FIFO

Free-RAM Home

Introduction

There are many types of FIFO cores included in the Free-RAM library.  Of course there is the typical synchronous FIFO, but there is also five different types of asynchronous FIFO's.  And all the FIFO's are parameterized for size and depth as well as some other things.  Since these FIFO's use the Dual Port RAM cores, they are portable between many different platforms.

FIFO Types

These FIFO's can be put into two categories:  synchronous and asynchronous.  A synchronous FIFO has a single clock that governs both reads and writes, while an asynchronous FIFO has separate clocks for the read and write ports.

Synchronous FIFO's are nice an simple-- and small.  And because of the nature of having a single clock, it is fairly simple for these FIFO's to keep an accurate count of what's in the FIFO.   This is not so for an asynchronous FIFO.  Async FIFO's have a difficult time keeping track of how many elements are in the FIFO at any particular moment.  That's why other async FIFO implementations use a strange system of flags to indicate the fullness or emptiness of the FIFO.   There are many problems with these types of flags, which we'll get into later, but suffice it to say that our async FIFO's do keep a mostly-true count of how full or how empty the FIFO is.

Read and Write Timing

The timing for reads and writes for all types of FIFO's is basically the same, so we'll cover them together.

A read is initiated by a read enable signal.  An active high enable signal will cause the FIFO contents to be returned on the following clock.  The diagram below shows this:

It is important to note that the value of the read data bus is invalid during all times other than when a read is being performed.

A write is performed by providing valid write data on the same clock as an active high write enable signal.  

What is now shown in the diagrams is the timing of the empty and full flag outputs.  The empty flag is synchronized with the read clock, while the full flag is synchronized with the write clock.

 

Standard FIFO's

Because of the many types of FIFO's, there are many types of component declarations.  All FIFO's can be found in the free_fifo package, so remember to put a "use work.free_fifo.all;" statement in your code that uses these fifo's.
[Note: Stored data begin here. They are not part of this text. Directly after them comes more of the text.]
(** The next segment, when it is empty: it is behind the writer. *)
Lemma next_behind pre post : l = pre ++ w :: post -> head l = Some (reader_head q) -> circle m l -> appends m q ->
  next (m w) <> w -> packets (set_ring m w r) w <> [] -> packets (set_ring m w r) (next (m w)) = [] ->
  exists post', post = next (m w) :: post' /\ packets (set_ring m w r) (reader_head q) <> [].
Proof using Hd.
  intros E Hh Hc Ha Hne Hw He. rewrite E in Hh, Hc, Hd. pose proof (circle_next _ _ _ _ Hc) as En.
  assert (HR : packets (set_ring m w r) (reader_head q) <> []).
  { unfold appends in Ha. fold w in Ha. destruct (decide (reader_head q = w)) as [->|Hn]; [done|].
    rewrite set_ring_packets, decide_False by done. by destruct Ha. }
  destruct post as [|y post]; [|exists post; split; [by rewrite En|done]].
  exfalso. cbn [app] in En. destruct pre as [|a pre]; cbn in En; [done|]. cbn in Hh. injection Hh as ->. by rewrite En in He.
Qed.
End Order.

Lemma send_pkts_ok size l pkts : forall fuel m q off cnt enq, queue_inv m size q l -> 0 <= cnt < 2147483648 ->
  (Z.to_nat cnt + 1 < fuel \/ packets m (writer_head q) = [] /\ Z.to_nat cnt < fuel)%nat ->
  exists ret m' q', send_pkts fuel m q (writer_head q) pkts off cnt enq = Done (enq + ret, m', q') /\
    sent_ok size l m q (from pkts off) cnt ret m' q'.
Proof.
  induction fuel as [|fuel IH]; intros m q off cnt enq Hi Hc Hf; [lia|]. cbn [send_pkts].
  destruct (send_step m size q l pkts off cnt Hi Hc) as (rt & r & E & Hret & Hk & Hw & Hi1 & Hp & Hord). rewrite E, Hret.
  set (w := writer_head q) in *. set (k := Z.min cnt _) in *. set (m1 := set_ring m w r) in *. rewrite (proj1 (set_ring_links m w r w) : next (m1 w) = next (m w)).
  pose proof (qi_size _ _ _ _ Hi) as Hs. pose proof (ring_ok_bound _ _ (qi_rings _ _ _ _ Hi w (qi_writer _ _ _ _ Hi))) as Hb. fold (packets m w) in Hb.
  assert (Hframe : forall y, y ∉ l -> m1 y = m y).
  { intros y Hy. unfold m1, set_ring. apply fn_lookup_insert_ne. intros <-. apply Hy, Hi. }
  set (q1 := q <| enqueue_pkts := u32 (enqueue_pkts q + k) |>) in *.
  assert (Hstop : k = cnt \/ (forall pre post, l = pre ++ w :: post -> Forall (fun x => packets m x = []) post -> appends m q -> post = []) ->
    exists ret m' q', Done (enq + k, m1, q1) = Done (enq + ret, m', q') /\ sent_ok size l m q (from pkts off) cnt ret m' q').
  { intros Hst. exists k, m1, q1. split; [done|]. split; [rewrite <-(queue_same_writer q1); apply Hi1, Hi|]. split; [done|]. split; [done|].
    split; [done|]. split; [done|]. intros pre post El He Ha Hact. split; [by eapply Hord|]. split.
    { exists pre, post. split; [done|]. split; [by apply (post_stays m q l r (qi_nodup _ _ _ _ Hi) pre)|].
      destruct Hact as [Hact|Hact]; [by left|right]. intros E0. change (packets m1 w = []) in E0. rewrite E0 in Hw. symmetry in Hw.
      apply app_nil in Hw as [E1 E2]. pose proof (table_length (from pkts off) k ltac:(lia)) as Hl. rewrite E2 in Hl. cbn in Hl.
      destruct Hact as [Hact|Hact]; [by fold w in Hact|]. unfold k in Hl. rewrite E1 in Hl. cbn [length] in Hl. lia. }
    split; [by apply appends_stays|]. fold w. destruct Hst as [Hst|Hst]; [|rewrite (Hst _ _ El He Ha); cbn [length]; lia].
    rewrite Nat2Z.inj_succ, Z.mul_succ_r. pose proof (Z.mul_nonneg_nonneg (size - 1) (Z.of_nat (length post))). lia. }
  destruct (Z.ltb_spec k cnt) as [Hlt|Hge]; [|apply Hstop; left; lia].
  assert (Hfull : packets m1 w <> []).
  { intros E0. pose proof (f_equal length Hw) as El. rewrite E0, length_app in El. pose proof (table_length (from pkts off) k ltac:(lia)). cbn [length] in El. lia. }
  destruct (Z.eqb_spec (next (m w)) w) as [Eself|Hself]; cbn [negb andb].
  { apply Hstop. right. intros pre post El He _. pose proof (qi_circle _ _ _ _ Hi) as Hci. rewrite El in Hci. apply circle_next in Hci.
    destruct post as [|y post]; [done|]. exfalso. cbn in Hci. rewrite Eself in Hci. pose proof (qi_nodup _ _ _ _ Hi) as Hd. rewrite El, <-Hci in Hd.
    apply NoDup_app in Hd as (_ & _ & [Hd _]%NoDup_cons). apply Hd, list_elem_of_here. }
  assert (Hnext : next (m w) ∈ l).
  { destruct (list_elem_of_split l w) as (pre & post & El); [apply Hi|]. pose proof (qi_circle _ _ _ _ Hi) as Hci. rewrite El in Hci.
    rewrite (circle_next _ _ _ _ Hci), El. destruct (head (post ++ pre)) as [y|] eqn:Ey; cbn; [|set_solver].
    apply head_Some_elem_of in Ey. set_solver. }
  specialize (Hi1 _ Hnext). rewrite (ring_ok_count _ _ (qi_rings _ _ _ _ Hi1 _ Hnext)). fold (packets m1 (next (m w))).
  destruct (Z.eqb_spec (Z.of_nat (length (packets m1 (next (m w))))) 0) as [Hz|Hnz].
  - assert (He : packets m1 (next (m w)) = []) by (apply length_zero_iff_nil; lia).
    destruct (IH m1 _ (off + k) (cnt - k) (enq + k) Hi1) as (r2 & m' & q' & E2 & Hi' & Hr2 & Hp2 & Er & Hfr & Hfifo); [lia| |].
    { right. split; [done|]. destruct Hf as [Hf|[E0 Hf]]; [lia|]. unfold k in *. rewrite E0 in *. cbn [length] in *. lia. }
    exists (k + r2), m', q'. rewrite Z.add_assoc. split; [exact E2|]. split; [done|]. split; [lia|]. split.
    { rewrite Hp2, Hp, table_split, app_assoc by lia. done. }
    split; [done|]. split; [intros y Hy; by rewrite Hfr, Hframe|]. intros pre post El Hpo Ha _.
    destruct (next_behind m q l r (qi_nodup _ _ _ _ Hi) pre post El (qi_head _ _ _ _ Hi) (qi_circle _ _ _ _ Hi) Ha Hself Hfull He) as (post' & Epo & HR).
    pose proof (post_stays m q l r (qi_nodup _ _ _ _ Hi) pre post El Hpo) as Hpo1. rewrite Epo in Hpo1, El. apply Forall_cons in Hpo1 as [_ Hpo1].
    destruct (Hfifo (pre ++ [w]) post') as (Ec & Ho & Ha' & Em); [rewrite <-app_assoc; exact El|done|by right|right; right; lia|].
    split; [rewrite Ec, (Hord pre post), table_split, app_assoc by (done || lia || by rewrite Epo); done|]. split; [done|]. split; [done|].
    cbn [writer_head setter] in Em. rewrite He in Em. rewrite Epo. fold w. cbn [length] in Em |- *. lia.
  - apply Hstop. right. intros pre post El Hpo Ha. pose proof (qi_circle _ _ _ _ Hi) as Hci. rewrite El in Hci. apply circle_next in Hci.
    destruct post as [|y post]; [done|]. exfalso. cbn in Hci. apply Hnz.
    pose proof (post_stays m q l r (qi_nodup _ _ _ _ Hi) pre _ El Hpo) as Hpo1. apply Forall_cons in Hpo1 as [Hy _]. change (packets m1 y = []) in Hy.
    by rewrite Hci, Hy.
Qed.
The synchronous FIFO declaration looks like this:

component fifo_sync
    generic (data_bits  :integer;
             addr_bits  :integer;
             block_type :integer := 0);
    port (reset		:in std_logic;
          clk		:in std_logic;
          wr_en		:in std_logic;
          wr_data	:in std_logic_vector (data_bits-1 downto 0);
          rd_en		:in std_logic;
          rd_data	:out std_logic_vector (data_bits-1 downto 0);
          count		:out std_logic_vector (addr_bits-1 downto 0);
          full		:out std_logic;
          empty		:out std_logic
         );
  end component;

Where data_bits is the width of the data.  Addr_bits determines the depth of the FIFO where the depth = 2^addr_bits-1.  Block_type has the same meaning as for the dual port RAM core.

As with the rest of the Free-IP Project cores, reset is an active high asynchronous reset signal.

Count is the number of elements currently in the FIFO, full and empty are active high flags indicating if the FIFO is, well, full or empty.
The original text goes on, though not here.